◆ **What the exercise asks**: Reproduce only the lines of the material below that start at the line containing "(** * Heart-rate" and stop at the line containing "(** ** JavaScript values *)". Keep both end lines.

◆ **Stored data**:
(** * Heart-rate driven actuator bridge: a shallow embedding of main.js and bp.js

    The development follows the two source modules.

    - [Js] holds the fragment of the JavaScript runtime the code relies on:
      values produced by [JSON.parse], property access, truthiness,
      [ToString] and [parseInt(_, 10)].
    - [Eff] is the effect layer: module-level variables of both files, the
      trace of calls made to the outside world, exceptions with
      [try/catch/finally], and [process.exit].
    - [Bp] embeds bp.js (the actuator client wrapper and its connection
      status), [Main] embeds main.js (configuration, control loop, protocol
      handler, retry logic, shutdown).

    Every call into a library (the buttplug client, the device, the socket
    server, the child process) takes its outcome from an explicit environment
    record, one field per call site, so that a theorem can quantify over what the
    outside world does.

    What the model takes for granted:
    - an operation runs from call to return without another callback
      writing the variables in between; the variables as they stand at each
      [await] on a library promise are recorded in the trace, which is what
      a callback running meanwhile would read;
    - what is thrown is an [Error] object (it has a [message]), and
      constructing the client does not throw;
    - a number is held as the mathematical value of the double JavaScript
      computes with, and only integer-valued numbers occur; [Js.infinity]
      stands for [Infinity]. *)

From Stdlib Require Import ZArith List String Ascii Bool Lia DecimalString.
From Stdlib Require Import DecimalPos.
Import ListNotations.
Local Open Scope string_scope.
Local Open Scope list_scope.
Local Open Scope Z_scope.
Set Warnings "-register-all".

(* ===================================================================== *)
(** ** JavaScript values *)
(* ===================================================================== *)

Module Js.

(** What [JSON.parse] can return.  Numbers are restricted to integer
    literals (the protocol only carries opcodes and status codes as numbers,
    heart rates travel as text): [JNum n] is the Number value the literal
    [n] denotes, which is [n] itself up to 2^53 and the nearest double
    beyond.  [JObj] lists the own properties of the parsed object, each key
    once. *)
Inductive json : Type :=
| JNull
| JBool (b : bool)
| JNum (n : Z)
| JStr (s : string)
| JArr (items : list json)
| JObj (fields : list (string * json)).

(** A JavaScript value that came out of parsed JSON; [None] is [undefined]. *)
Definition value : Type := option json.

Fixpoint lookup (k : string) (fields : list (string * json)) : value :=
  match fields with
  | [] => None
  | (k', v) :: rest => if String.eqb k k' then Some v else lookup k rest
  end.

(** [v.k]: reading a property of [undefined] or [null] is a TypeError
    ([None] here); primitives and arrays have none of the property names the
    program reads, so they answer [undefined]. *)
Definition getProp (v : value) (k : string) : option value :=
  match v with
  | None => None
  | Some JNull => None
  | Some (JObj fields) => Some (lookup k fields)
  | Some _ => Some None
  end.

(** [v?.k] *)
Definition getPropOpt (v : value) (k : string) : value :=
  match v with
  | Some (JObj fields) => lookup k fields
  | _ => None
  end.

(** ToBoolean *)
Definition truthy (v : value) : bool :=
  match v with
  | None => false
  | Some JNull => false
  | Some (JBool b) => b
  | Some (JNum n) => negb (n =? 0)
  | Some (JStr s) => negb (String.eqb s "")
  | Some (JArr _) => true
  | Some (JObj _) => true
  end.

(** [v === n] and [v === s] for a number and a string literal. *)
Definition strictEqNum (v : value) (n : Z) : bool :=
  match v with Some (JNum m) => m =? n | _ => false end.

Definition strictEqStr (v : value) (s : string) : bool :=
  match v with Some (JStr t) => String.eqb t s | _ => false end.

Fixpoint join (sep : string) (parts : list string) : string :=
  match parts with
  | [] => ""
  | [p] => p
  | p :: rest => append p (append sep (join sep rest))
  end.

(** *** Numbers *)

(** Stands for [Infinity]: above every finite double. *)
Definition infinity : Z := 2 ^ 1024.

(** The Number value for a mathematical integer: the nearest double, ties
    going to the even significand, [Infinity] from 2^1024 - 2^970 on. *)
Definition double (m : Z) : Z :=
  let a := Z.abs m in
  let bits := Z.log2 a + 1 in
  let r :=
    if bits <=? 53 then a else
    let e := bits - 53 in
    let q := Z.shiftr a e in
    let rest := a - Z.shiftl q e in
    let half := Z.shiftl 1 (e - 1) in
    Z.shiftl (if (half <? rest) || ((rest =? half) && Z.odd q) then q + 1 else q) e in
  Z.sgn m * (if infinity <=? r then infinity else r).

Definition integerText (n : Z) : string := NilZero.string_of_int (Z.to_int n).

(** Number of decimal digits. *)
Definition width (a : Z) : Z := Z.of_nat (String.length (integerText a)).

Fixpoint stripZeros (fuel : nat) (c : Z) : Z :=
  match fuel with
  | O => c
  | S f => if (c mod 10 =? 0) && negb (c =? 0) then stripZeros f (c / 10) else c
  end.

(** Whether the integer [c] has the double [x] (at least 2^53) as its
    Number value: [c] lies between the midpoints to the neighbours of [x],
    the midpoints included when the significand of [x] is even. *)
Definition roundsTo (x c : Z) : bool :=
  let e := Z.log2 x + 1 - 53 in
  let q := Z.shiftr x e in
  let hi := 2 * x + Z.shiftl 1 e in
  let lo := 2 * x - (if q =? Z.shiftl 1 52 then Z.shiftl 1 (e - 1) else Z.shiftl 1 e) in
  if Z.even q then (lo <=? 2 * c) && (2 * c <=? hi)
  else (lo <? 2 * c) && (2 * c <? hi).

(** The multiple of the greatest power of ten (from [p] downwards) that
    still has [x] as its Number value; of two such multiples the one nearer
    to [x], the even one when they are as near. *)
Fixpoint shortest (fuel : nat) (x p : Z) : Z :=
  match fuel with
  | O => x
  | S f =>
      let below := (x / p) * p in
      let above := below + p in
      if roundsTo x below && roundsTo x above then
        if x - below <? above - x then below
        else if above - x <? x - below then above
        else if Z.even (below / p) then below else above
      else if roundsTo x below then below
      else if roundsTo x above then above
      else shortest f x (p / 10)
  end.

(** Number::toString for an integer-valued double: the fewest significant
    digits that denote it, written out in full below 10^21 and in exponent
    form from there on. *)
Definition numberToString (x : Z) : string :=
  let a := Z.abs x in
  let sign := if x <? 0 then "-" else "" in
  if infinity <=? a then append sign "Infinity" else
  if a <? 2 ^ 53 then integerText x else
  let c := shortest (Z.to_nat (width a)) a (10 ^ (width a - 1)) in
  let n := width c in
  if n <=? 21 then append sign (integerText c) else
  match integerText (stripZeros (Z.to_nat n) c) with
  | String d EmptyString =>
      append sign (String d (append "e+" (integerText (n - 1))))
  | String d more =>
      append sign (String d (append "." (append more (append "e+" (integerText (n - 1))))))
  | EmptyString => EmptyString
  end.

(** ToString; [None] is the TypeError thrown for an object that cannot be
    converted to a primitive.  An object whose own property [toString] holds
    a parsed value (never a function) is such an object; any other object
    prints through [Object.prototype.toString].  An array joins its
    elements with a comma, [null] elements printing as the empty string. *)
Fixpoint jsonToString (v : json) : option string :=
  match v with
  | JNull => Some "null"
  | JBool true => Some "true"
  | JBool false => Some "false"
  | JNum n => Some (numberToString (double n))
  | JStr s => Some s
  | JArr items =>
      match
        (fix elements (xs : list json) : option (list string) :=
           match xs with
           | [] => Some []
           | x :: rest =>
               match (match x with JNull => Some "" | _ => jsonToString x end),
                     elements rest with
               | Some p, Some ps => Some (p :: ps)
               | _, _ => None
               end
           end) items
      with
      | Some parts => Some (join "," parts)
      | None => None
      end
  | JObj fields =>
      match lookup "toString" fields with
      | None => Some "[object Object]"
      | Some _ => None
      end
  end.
* * *
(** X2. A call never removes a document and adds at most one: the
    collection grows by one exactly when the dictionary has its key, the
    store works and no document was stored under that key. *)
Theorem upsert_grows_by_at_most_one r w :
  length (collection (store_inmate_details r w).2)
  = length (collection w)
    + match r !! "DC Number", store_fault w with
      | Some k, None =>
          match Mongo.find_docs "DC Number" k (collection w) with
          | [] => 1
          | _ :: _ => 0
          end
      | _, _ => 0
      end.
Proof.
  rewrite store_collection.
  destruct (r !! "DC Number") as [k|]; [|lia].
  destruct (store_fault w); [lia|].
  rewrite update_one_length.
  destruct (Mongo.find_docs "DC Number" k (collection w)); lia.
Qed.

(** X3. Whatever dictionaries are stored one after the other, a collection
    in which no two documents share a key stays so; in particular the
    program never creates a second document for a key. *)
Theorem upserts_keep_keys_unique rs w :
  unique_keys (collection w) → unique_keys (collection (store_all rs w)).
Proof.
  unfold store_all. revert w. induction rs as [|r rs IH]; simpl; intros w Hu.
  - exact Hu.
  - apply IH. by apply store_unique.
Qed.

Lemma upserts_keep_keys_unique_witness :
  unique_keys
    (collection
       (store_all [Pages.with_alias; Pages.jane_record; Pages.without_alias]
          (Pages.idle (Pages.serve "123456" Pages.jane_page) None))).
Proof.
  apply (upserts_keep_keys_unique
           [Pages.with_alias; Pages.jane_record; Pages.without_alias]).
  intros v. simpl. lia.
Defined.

◆ **Answer**:
(** * Heart-rate driven actuator bridge: a shallow embedding of main.js and bp.js

    The development follows the two source modules.

    - [Js] holds the fragment of the JavaScript runtime the code relies on:
      values produced by [JSON.parse], property access, truthiness,
      [ToString] and [parseInt(_, 10)].
    - [Eff] is the effect layer: module-level variables of both files, the
      trace of calls made to the outside world, exceptions with
      [try/catch/finally], and [process.exit].
    - [Bp] embeds bp.js (the actuator client wrapper and its connection
      status), [Main] embeds main.js (configuration, control loop, protocol
      handler, retry logic, shutdown).

    Every call into a library (the buttplug client, the device, the socket
    server, the child process) takes its outcome from an explicit environment
    record, one field per call site, so that a theorem can quantify over what the
    outside world does.

    What the model takes for granted:
    - an operation runs from call to return without another callback
      writing the variables in between; the variables as they stand at each
      [await] on a library promise are recorded in the trace, which is what
      a callback running meanwhile would read;
    - what is thrown is an [Error] object (it has a [message]), and
      constructing the client does not throw;
    - a number is held as the mathematical value of the double JavaScript
      computes with, and only integer-valued numbers occur; [Js.infinity]
      stands for [Infinity]. *)

From Stdlib Require Import ZArith List String Ascii Bool Lia DecimalString.
From Stdlib Require Import DecimalPos.
Import ListNotations.
Local Open Scope string_scope.
Local Open Scope list_scope.
Local Open Scope Z_scope.
Set Warnings "-register-all".

(* ===================================================================== *)
(** ** JavaScript values *)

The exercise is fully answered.